Many of us in the NLP community are called on to use our skills to help those experiencing grief, so I thought I would write this from my intensely personal and current perspective in the hopes that it might help others. Whether you are feeling grief, or helping others.

Firstly, it’s important to recognise that grief is a very normal, indeed necessary emotion. It is an appropriate response to the loss of a loved one, or the end of a relationship. In this context, therefore, I am not interested in the approaches that were offered to me as ‘taking away’ the grief.

Rather, I wanted to find ways to manage my state when the grief was at its most intense. But much more importantly, I wanted to explore, understand and make sense of the shift in my universe that took place when my Dad died. I’m lucky – my Dad lived a long, happy and fruitful life (his own words) and died at 83 when he was still taking on new adventures, travels and projects as he had done all his life. Many people experience a much more traumatic loss than I did, losing a parent when you’re young, or in a horrific accident, must be far more difficult to deal with.

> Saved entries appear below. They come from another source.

(** ** Requests *)

(** The routes of projects and tasks, each with its arguments: what a
    client can ask of the server. *)
Inductive Request :=
| CreateProject (name : string)
| DeleteProject (id : ObjectId)
| GetProject (name : option string) (id : option ObjectId)
| GetUserProjects
| UpdateProjectName (id : ObjectId) (name : string)
| UpdateProjectManager (id manager : ObjectId)
| AddMemberToProject (id member : ObjectId)
| DeleteMemberFromProject (id member : ObjectId)
| GetAllMembersInProject (id : ObjectId)
| CreateTask (project : ObjectId) (description : string) (assignee : option ObjectId)
| DeleteTask (task : ObjectId)
| GetTasksForProject (project : ObjectId)
| GetTasksForUser
| UpdateTaskDescription (task : ObjectId) (description : string)
| AddTaskAssignee (task assignee : ObjectId)
| UnassignTask (task : ObjectId)
| GetAssigneesForTask (task : ObjectId).

(** The world after the route of the request has run, whether it returned
    or threw. *)
Definition serve (session : SessionDoc) (r : Request) (w : World) : World :=
  match r with
  | CreateProject name => after (Routes.createProject session name) w
  | DeleteProject id => after (Routes.deleteProject session id) w
  | GetProject name id => after (Routes.getProject session name id) w
  | GetUserProjects => after (Routes.getUserProjects session) w
  | UpdateProjectName id name => after (Routes.updateProjectName session id name) w
  | UpdateProjectManager id manager =>
      after (Routes.updateProjectManager session id manager) w
  | AddMemberToProject id member =>
      after (Routes.addMemberToProject session id member) w
  | DeleteMemberFromProject id member =>
      after (Routes.deleteMemberFromProject session id member) w
  | GetAllMembersInProject id => after (Routes.getAllMembersInProject session id) w
  | CreateTask project description assignee =>
      after (Routes.createTask session project description assignee) w
  | DeleteTask task => after (Routes.deleteTask session task) w
  | GetTasksForProject project => after (Routes.getTasksForProject session project) w
  | GetTasksForUser => after (Routes.getTasksForUser session) w
  | UpdateTaskDescription task description =>
      after (Routes.updateTaskDescription session task description) w
  | AddTaskAssignee task assignee =>
      after (Routes.addTaskAssignee session task assignee) w
  | UnassignTask task => after (Routes.unassignTask session task) w
  | GetAssigneesForTask task => after (Routes.getAssigneesForTask session task) w
  end.

(** The error a computation throws, if it throws. *)
Definition thrown {A} (m : M A) (w : World) : option Error :=
  match outcome m w with
  | Throw e => Some e
  | Ok _ => None
  end.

However, I’ve learnt is that there is no yardstick for grief. No formula to calculate the depth of grief based on variables of longevity, relationship and cause of death. No league table of what makes my grief lesser or greater than yours.

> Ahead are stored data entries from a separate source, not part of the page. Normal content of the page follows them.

(** * FluffyBall: the displacement, shading, impulse and preset model of fluffy.js

    A shallow embedding of [src/fluffy.js] over the real numbers.  The two
    GLSL shaders become functions on reals (exact arithmetic in place of
    32-bit floats); the JavaScript of the sketch (the shared [data] record,
    the preset generator, the mesh rebuild, the pointer handlers and the
    render callback) becomes a state-and-exception monad over one [World]. *)

From Stdlib Require Import Reals Lra Lia ZArith String List Bool.
From Stdlib Require Import Machin.
Import ListNotations.
Open Scope R_scope.

(** ** GLSL values and built-ins *)

Module vec2.
Record t : Type := mk { x : R; y : R }.
Definition zero : t := mk 0 0.
Definition scale (a : t) (k : R) : t := mk (x a * k) (y a * k).
End vec2.

Module vec3.
Record t : Type := mk { x : R; y : R; z : R }.
Definition add (a b : t) : t := mk (x a + x b) (y a + y b) (z a + z b).
Definition scale (a : t) (k : R) : t := mk (x a * k) (y a * k) (z a * k).
End vec3.

Module vec4.
Record t : Type := mk { x : R; y : R; z : R; w : R }.
Definition of_vec3 (a : vec3.t) (w : R) : t := mk (vec3.x a) (vec3.y a) (vec3.z a) w.
End vec4.

(** GLSL [atan(y, x)]: the angle of the point [(x, y)], in [-PI, PI].  GLSL
    leaves [atan(0, 0)] undefined; the value chosen here is [0]. *)
Definition atan2 (y x : R) : R :=
  if Rlt_dec 0 x then atan (y / x)
  else if Rlt_dec x 0 then
    (if Rle_dec 0 y then atan (y / x) + PI else atan (y / x) - PI)
  else if Rlt_dec 0 y then PI / 2
  else if Rlt_dec y 0 then - (PI / 2)
  else 0.

(** GLSL [length(vec2(a, b))]. *)
Definition length2 (a b : R) : R := sqrt (a * a + b * b).

(** GLSL [mix(a, b, t)] on [vec3]: [a * (1 - t) + b * t], componentwise. *)
Definition mix (a b : vec3.t) (t : R) : vec3.t :=
  vec3.add (vec3.scale a (1 - t)) (vec3.scale b t).

(** ** The shaders *)

(** What the vertex stage hands on: the two varyings and the displaced
    object-space position [pos] that [gl_Position] projects. *)
Record VertexOut : Type := mkVertexOut {
  vUv : vec2.t;
  uvNoise : R;
  pos : vec3.t
}.

Section Shaders.

(** [glsl-noise/simplex/4d] and [glsl-noise/simplex/3d] are external
    packages: the shaders are parametrised by the two noise fields. *)
Variable noise : vec4.t -> R.
Variable noise3 : vec3.t -> R.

We love. We lose. We grieve. We carry on living.

We do carry on living, but the loss changes our world map significantly. This took me by surprise, because I knew my Dad was nearing his life’s end. I’d been lucky enough to take a father/daughter road trip with him two months before he died, and we talked for hours about his faith, his understanding of what, if anything, comes after death. Despite being deeply religious he was happily reconciled to the possibility that the answer might be “nothing”, whilst ready to joyfully embrace the alternative – that there might be something after death. I’m quite jealous that he now knows the answer. I still don’t.

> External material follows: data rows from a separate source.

Lemma split_app (sep : ascii) (a b : bytes) :
  contains sep a = false ->
  split sep (a +++ String sep b) = a :: split sep b.
Proof.
  induction a as [|c r IH]; simpl.
  - intros _. rewrite Ascii.eqb_refl. reflexivity.
  - intros H. apply orb_false_iff in H as [Hc Hr].
    rewrite Hc, (IH Hr). reflexivity.
Qed.

Lemma split_one_inv (sep : ascii) (s b : bytes) :
  split sep s = [b] -> s = b.
Proof.
  revert b. induction s as [|c r IH]; intros b H; simpl in H.
  - injection H as <-. reflexivity.
  - destruct (Ascii.eqb c sep).
    + injection H as _ Hr. exfalso. exact (split_not_nil _ _ Hr).
    + destruct (split sep r) as [|h t] eqn:Hr; [exfalso; exact (split_not_nil _ _ Hr)|].
      injection H as <- ->. f_equal. apply IH. reflexivity.
Qed.

Lemma split_two_inv (sep : ascii) (s a b : bytes) :
  split sep s = [a; b] -> s = a +++ String sep b.
Proof.
  revert a. induction s as [|c r IH]; intros a H; simpl in H; [discriminate|].
  destruct (Ascii.eqb_spec c sep) as [-> | Hne].
  - injection H as <- Hr. apply split_one_inv in Hr. subst r. reflexivity.
  - destruct (split sep r) as [|h t] eqn:Hr; [discriminate|].
    injection H as <- ->. simpl. f_equal. apply IH. reflexivity.
Qed.

(** *** Dictionaries *)

Lemma dict_get_set_eq {V : Type} (k : bytes) (v : V) (d : dict V) :
  dict_get k (dict_set k v d) = Some v.
Proof.
  induction d as [|[k' v'] r IH]; simpl.
  - rewrite String.eqb_refl. reflexivity.
  - destruct (String.eqb k' k) eqn:Hk; simpl.
    + rewrite String.eqb_refl. reflexivity.
    + rewrite Hk. exact IH.
Qed.

Lemma dict_get_set_neq {V : Type} (k k' : bytes) (v : V) (d : dict V) :
  k <> k' -> dict_get k (dict_set k' v d) = dict_get k d.
Proof.
  intros Hne. induction d as [|[k0 v0] r IH]; simpl.
  - destruct (String.eqb_spec k' k); [congruence|reflexivity].
  - destruct (String.eqb_spec k0 k') as [-> | Hk]; simpl.
    + destruct (String.eqb_spec k' k); [congruence|reflexivity].
    + rewrite IH. reflexivity.
Qed.

Lemma dict_get_remove_eq {V : Type} (k : bytes) (d : dict V) :
  dict_get k (dict_remove k d) = None.
Proof.
  induction d as [|[k' v'] r IH]; simpl; [reflexivity|].
  destruct (String.eqb k' k) eqn:Hk; simpl; [exact IH|].
  rewrite Hk. exact IH.
Qed.

Lemma dict_get_remove_neq {V : Type} (k k' : bytes) (d : dict V) :
  k <> k' -> dict_get k (dict_remove k' d) = dict_get k d.
Proof.
  intros Hne. induction d as [|[k0 v0] r IH]; simpl; [reflexivity|].
  destruct (String.eqb_spec k0 k') as [-> | Hk]; simpl.
  - destruct (String.eqb_spec k' k); [congruence|exact IH].
  - rewrite IH. reflexivity.
Qed.

Lemma dict_get_In {V : Type} (k : bytes) (v : V) (d : dict V) :
  dict_get k d = Some v -> In (k, v) d.
Proof.
  induction d as [|[k' v'] r IH]; simpl; [discriminate|].
  destruct (String.eqb_spec k' k) as [-> | Hk].
  - intros H. injection H as ->. left. reflexivity.
  - intros H. right. exact (IH H).
Qed.

Lemma dict_In_get {V : Type} (k : bytes) (v : V) (d : dict V) :
  NoDup (keys d) -> In (k, v) d -> dict_get k d = Some v.
Proof.
  induction d as [|[k' v'] r IH]; simpl; [contradiction|].
  intros Hnd Hin. inversion Hnd as [|? ? Hnotin Hnd']; subst.
  destruct Hin as [Heq | Hin].
  - injection Heq as -> ->. rewrite String.eqb_refl. reflexivity.
  - destruct (String.eqb_spec k' k) as [-> | Hk].
    + exfalso. apply Hnotin. apply (in_map fst) in Hin. exact Hin.
    + exact (IH Hnd' Hin).
Qed.

Lemma keys_dict_remove {V : Type} (k : bytes) (d : dict V) :
  forall x, In x (keys (dict_remove k d)) -> In x (keys d) /\ x <> k.
Proof.
  unfold keys, dict_remove. intros x Hx.
  apply in_map_iff in Hx as ([k' v'] & <- & Hin).
  apply filter_In in Hin as [Hin Hf]. simpl in *.
  split; [apply (in_map fst) in Hin; exact Hin|].
  destruct (String.eqb_spec k' k); [discriminate|assumption].
Qed.

Lemma NoDup_keys_remove {V : Type} (k : bytes) (d : dict V) :
  NoDup (keys d) -> NoDup (keys (dict_remove k d)).
Proof.
  induction d as [|[k' v'] r IH]; simpl; [auto|].
  intros Hnd. inversion Hnd as [|? ? Hnotin Hnd']; subst.
  destruct (String.eqb k' k); simpl; [auto|].
  constructor; [|auto].
  intros Hin. apply keys_dict_remove in Hin as [Hin _]. auto.
Qed.

Lemma keys_dict_set {V : Type} (k : bytes) (v : V) (d : dict V) :
  forall x, In x (keys (dict_set k v d)) <-> In x (keys d) \/ x = k.
Proof.
  induction d as [|[k' v'] r IH]; simpl; intros x.
  - split; [intros [<- | []]; auto | intros [[] | ->]; auto].
  - destruct (String.eqb_spec k' k) as [-> | Hk]; simpl.
    + split; [intros [<- | H]; auto | intros [[<- | H] | ->]; auto].
    + rewrite IH. tauto.
Qed.

Lemma NoDup_keys_set {V : Type} (k : bytes) (v : V) (d : dict V) :
  NoDup (keys d) -> NoDup (keys (dict_set k v d)).
Proof.
  induction d as [|[k' v'] r IH]; simpl.
  - intros _. constructor; [intros []|constructor].
  - intros Hnd. inversion Hnd as [|? ? Hnotin Hnd']; subst.
    destruct (String.eqb_spec k' k) as [-> | Hk]; simpl.
    + constructor; assumption.
    + constructor; [|auto].
      intros Hin. apply keys_dict_set in Hin as [Hin | ->]; auto.
Qed.

(** *** The partition into chunks *)


Lemma chunks_from_concat {A : Type} (m : nat) :
  (1 <= m)%nat ->
  forall f off (l : list A),
    (length l <= f)%nat -> concat (map snd (chunks_from f m off l)) = l.
Proof.
  intros Hm. induction f as [|f IH]; intros off l Hf.
  - destruct l; [reflexivity|simpl in Hf; lia].
  - destruct l as [|x r]; [reflexivity|].
    cbn [chunks_from map snd concat].
    rewrite IH by (rewrite length_skipn; cbn [length] in *; lia).
    apply firstn_skipn.
Qed.

Lemma chunks_from_sizes {A : Type} (m : nat) :
  (1 <= m)%nat ->
  forall f off (l : list A) c,
    In c (chunks_from f m off l) -> (1 <= length (snd c) <= m)%nat.
Proof.
  intros Hm. induction f as [|f IH]; intros off l c Hin.
  - destruct l; destruct Hin.
  - destruct l as [|x r]; [destruct Hin|].
    cbn [chunks_from] in Hin. destruct Hin as [<- | Hin]; [|eauto].
    cbn [snd]. rewrite length_firstn. cbn [length]. lia.
Qed.




(** *** The loop monad *)

Section MonadLaws.
Context {S A B : Type}.

Lemma bind_ret (a : A) (k : A -> M S B) (w : S * list effect) :
  bind (ret a) k w = k a w.
Proof. reflexivity. Qed.

Lemma bind_lift_ok (a : A) (k : A -> M S B) (w : S * list effect) :
  bind (lift (Ok a)) k w = k a w.
Proof. reflexivity. Qed.

Lemma bind_lift_raise (e : exn) (k : A -> M S B) (w : S * list effect) :
  bind (lift (Raise e)) k w = (Raise e, w).
Proof. reflexivity. Qed.

Lemma bind_raise (e : exn) (k : A -> M S B) (w : S * list effect) :
  bind (raise e) k w = (Raise e, w).
Proof. reflexivity. Qed.

Lemma bind_or_raise_some (e : exn) (a : A) (k : A -> M S B) (w : S * list effect) :
  bind (or_raise e (Some a)) k w = k a w.
Proof. reflexivity. Qed.

Lemma bind_or_raise_none (e : exn) (k : A -> M S B) (w : S * list effect) :
  bind (or_raise e None) k w = (Raise e, w).
Proof. reflexivity. Qed.

Lemma bind_emit (e : effect) (k : unit -> M S B) (s : S) (tr : list effect) :
  bind (emit e) k (s, tr) = k tt (s, tr ++ [e]).
Proof. reflexivity. Qed.

Lemma bind_get (k : S -> M S B) (s : S) (tr : list effect) :
  bind get k (s, tr) = k s (s, tr).
Proof. reflexivity. Qed.

Lemma bind_modify (f : S -> S) (k : unit -> M S B) (s : S) (tr : list effect) :
  bind (modify f) k (s, tr) = k tt (f s, tr).
Proof. reflexivity. Qed.

Lemma bind_assoc {C : Type} (m : M S A) (f : A -> M S B) (g : B -> M S C)
    (w : S * list effect) :
  bind (bind m f) g w = bind m (fun a => bind (f a) g) w.
Proof.
  unfold bind. destruct (m w) as [[a | e |] w']; reflexivity.
Qed.

Lemma bind_ok (m : M S A) (k : A -> M S B) (w w' : S * list effect) (a : A) :
  m w = (Ok a, w') -> bind m k w = k a w'.
Proof. intros H. unfold bind. rewrite H. reflexivity. Qed.

Lemma bind_err (m : M S A) (k : A -> M S B) (w w' : S * list effect) (e : exn) :
  m w = (Raise e, w') -> bind m k w = (Raise e, w').
Proof. intros H. unfold bind. rewrite H. reflexivity. Qed.

End MonadLaws.

Lemma emit_run {S : Type} (e : effect) (s : S) (tr : list effect) :
  emit e (s, tr) = (Ok tt, (s, tr ++ [e])).
Proof. reflexivity. Qed.

Lemma ret_run {S A : Type} (a : A) (w : S * list effect) :
  ret a w = (Ok a, w).
Proof. reflexivity. Qed.

Ltac mstep :=
  repeat first
    [ rewrite bind_assoc
    | rewrite bind_ret
    | rewrite bind_lift_ok
    | rewrite bind_lift_raise
    | rewrite bind_raise
    | rewrite bind_or_raise_some
    | rewrite bind_or_raise_none
    | rewrite bind_emit
    | rewrite bind_get
    | rewrite bind_modify
    | rewrite emit_run
    | rewrite ret_run ].

(* ================================================================= *)
(** ** The ventilator *)

Section Ventilator.
Context {E : Extern}.

Lemma handle_request_wrong_length (fuel : nat) (srv : BertServer) (now : string)
    (request : list bytes) (w : Vent * list effect) :
  length request <> 3%nat ->
  handle_request fuel srv now request w = (Raise ValueError, w).
Proof.
  intros H. destruct request as [|a [|b [|c [|d r]]]]; try reflexivity.
  exfalso. apply H. reflexivity.
Qed.

(** C6.  An inbound envelope that does not have three frames is logged
    (two error lines, one with the frame count) and dropped: the turn of
    the loop raises nothing, the request counter is unchanged, nothing is
    sent to the sink or to the workers, and the loop goes on to serve the
    requests that follow from the same state. *)
Theorem wrong_frame_count_is_logged_and_dropped
    (fuel : nat) (srv : BertServer) (now : string) (request : list bytes)
    (st : Vent) (tr : list effect) (rest : list (string * list bytes)) :
  length request <> 3%nat ->
  serve fuel srv now request (st, tr) = (Ok tt, (st, tr ++ wrongly_formatted request))
  /\ ventilator_run fuel srv ((now, request) :: rest) (st, tr)
     = ventilator_run fuel srv rest (st, tr ++ wrongly_formatted request).
Proof.
  intros H.
  assert (Hs : serve fuel srv now request (st, tr)
               = (Ok tt, (st, tr ++ wrongly_formatted request))).
  { unfold serve, try_except.
    rewrite handle_request_wrong_length by exact H.
    unfold bind, emit, wrongly_formatted. simpl.
    rewrite <- app_assoc. reflexivity. }
  split; [exact Hs|].
  cbn [ventilator_run]. unfold bind at 1. rewrite Hs. reflexivity.
Qed.


(** C9, as the code does it.  An envelope whose request id holds [#] or
    [@] is dropped at the ventilator, whatever its payload: [int(req_id)]
    raises [ValueError], so the request is logged as wrongly formatted, the
    request counter is unchanged, no job is registered and no chunk is
    pushed.  The client address is not looked at. *)
Theorem sentinel_in_request_id_is_dropped
    (fuel : nat) (srv : BertServer) (now : string) (client msg req_id : bytes)
    (st : Vent) (tr : list effect) :
  contains "#" req_id = true \/ contains "@" req_id = true ->
  serve fuel srv now [client; msg; req_id] (st, tr)
  = (Ok tt, (st, tr ++ wrongly_formatted [client; msg; req_id])).
Proof.
  intros H. apply py_int_rejects_sentinels in H.
  unfold serve, try_except, handle_request.
  destruct (String.eqb msg show_config);
    unfold bind, or_raise, raise, emit; rewrite H; simpl;
    rewrite <- app_assoc; reflexivity.
Qed.



(** With a batch limit of zero the inner loop of the ventilator never
    ends on a non-empty batch: every slice is empty, so the offset stays
    where it is.  The job is announced to the sink and no chunk follows. *)
Theorem zero_batch_limit_never_ends
    (fuel : nat) (srv : BertServer) (now : string) (client msg req_id : bytes)
    (r : Z) (seqs : list json) (st : Vent) (tr : list effect) :
  max_batch_size srv = 0 ->
  seqs <> [] ->
  msg <> show_config ->
  py_int req_id = Some r ->
  jsonapi_loads msg = Some (JArr seqs) ->
  serve fuel srv now [client; msg; req_id] (st, tr)
  = (NoFuel,
     ({| num_req := num_req st + 1 |},
      tr ++ [Log INFO (NewEncodeRequest r client);
             Send VentSink [client; new_job; fmt_d (Z.of_nat (length seqs)); req_id]])).
Proof.
  intros Hm Hne Hmsg Hr Hl.
  assert (Hloop : forall f w,
            partition_loop f srv (client +++ "#" +++ req_id) (JArr seqs)
              (Z.of_nat (length seqs)) 0 w = (NoFuel, w)).
  { assert (Hpos : (0 <? Z.of_nat (length seqs)) = true).
    { apply Z.ltb_lt. destruct seqs; [congruence|cbn [length]; lia]. }
    induction f as [|f IH]; intros w; cbn [partition_loop]; rewrite Hpos; [reflexivity|].
    rewrite Hm. cbn [py_getslice].
    assert (Hs : py_slice seqs 0 (0 + 0) = []).
    { unfold py_slice, clamp_index. cbn.
      rewrite Z.min_l by lia. reflexivity. }
    rewrite Hs. cbn [truthy py_len length]. mstep. apply IH. }
  unfold serve, try_except, handle_request.
  destruct (String.eqb_spec msg show_config) as [Heq|_]; [contradiction|].
  rewrite Hr, Hl. mstep. cbn [py_len]. mstep. rewrite Hm.
  assert (Hgt : (Z.of_nat (length seqs) >? 0) = true).
  { destruct seqs; [congruence|reflexivity]. }
  rewrite Hgt, Hloop. rewrite <- app_assoc. reflexivity.
Qed.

I remember having a conversation with my mother about 10 years previously when Dad’s heart disease worsened. She was concerned for all her children that we were prepared for the inevitable. I had already given it some thought, and I liked to imagine that Dad would go out on one of his daily walks on the Yorkshire moors one day, and just not come back. Or he’d be digging in his beloved allotment.

I thought I was ready for the call. And I was, in a way. The whole family responded brilliantly. We were all able to be at his bedside and say our goodbyes in the final hours. In many ways it was a ‘good death’. We then went into administrative autopilot as we organised a huge funeral, including 8 clergy and choirs from 3 cathedrals in a church that was fittingly eccentric – half covered in scaffolding whilst exuberantly decorated with fruit and veg for harvest festival, a massive marquee and a wake for 150 guests, barrow loads of coffee and walnut cake which is an essential component of all my family’s special occasions.

We all congratulated ourselves on coping so well. I didn’t give any thought to being ready for the aftermath. I was unprepared for the days and weeks and months of numb, raw grief. The floods of tears at unexpected and inappropriate moments. The reminders in the strangest places, like my train journey which passed through York and I seemed to see Dad standing on the platform as he always did when I went to visit. The odd look from the ticket collector as I sobbed while he clipped my ticket. The words spoken during “Thought For The Day” this morning that reminded me of how Dad reached his vocation. Every day in the shower when I switch on the waterproof radio that Dad once gave me for Christmas.

A kind friend and NLP Master Practitioner offered to take me through some Memory Re-Solution processes to clear the sadness. For those unfamiliar with Memory Re-Solution, it is an evolution of Wyatt Woodsmall and Tad James’ Time Line Therapy. Memory Re-Solution was devised by Dr Susi Strang and Craig Wood. It places a valuable emphasis on eliciting your unique time-code storage system, which is not always linear. Using clean metaphoric modelling, you explore your rich three-dimensional memory map before beginning any intervention such as resolving negative emotions.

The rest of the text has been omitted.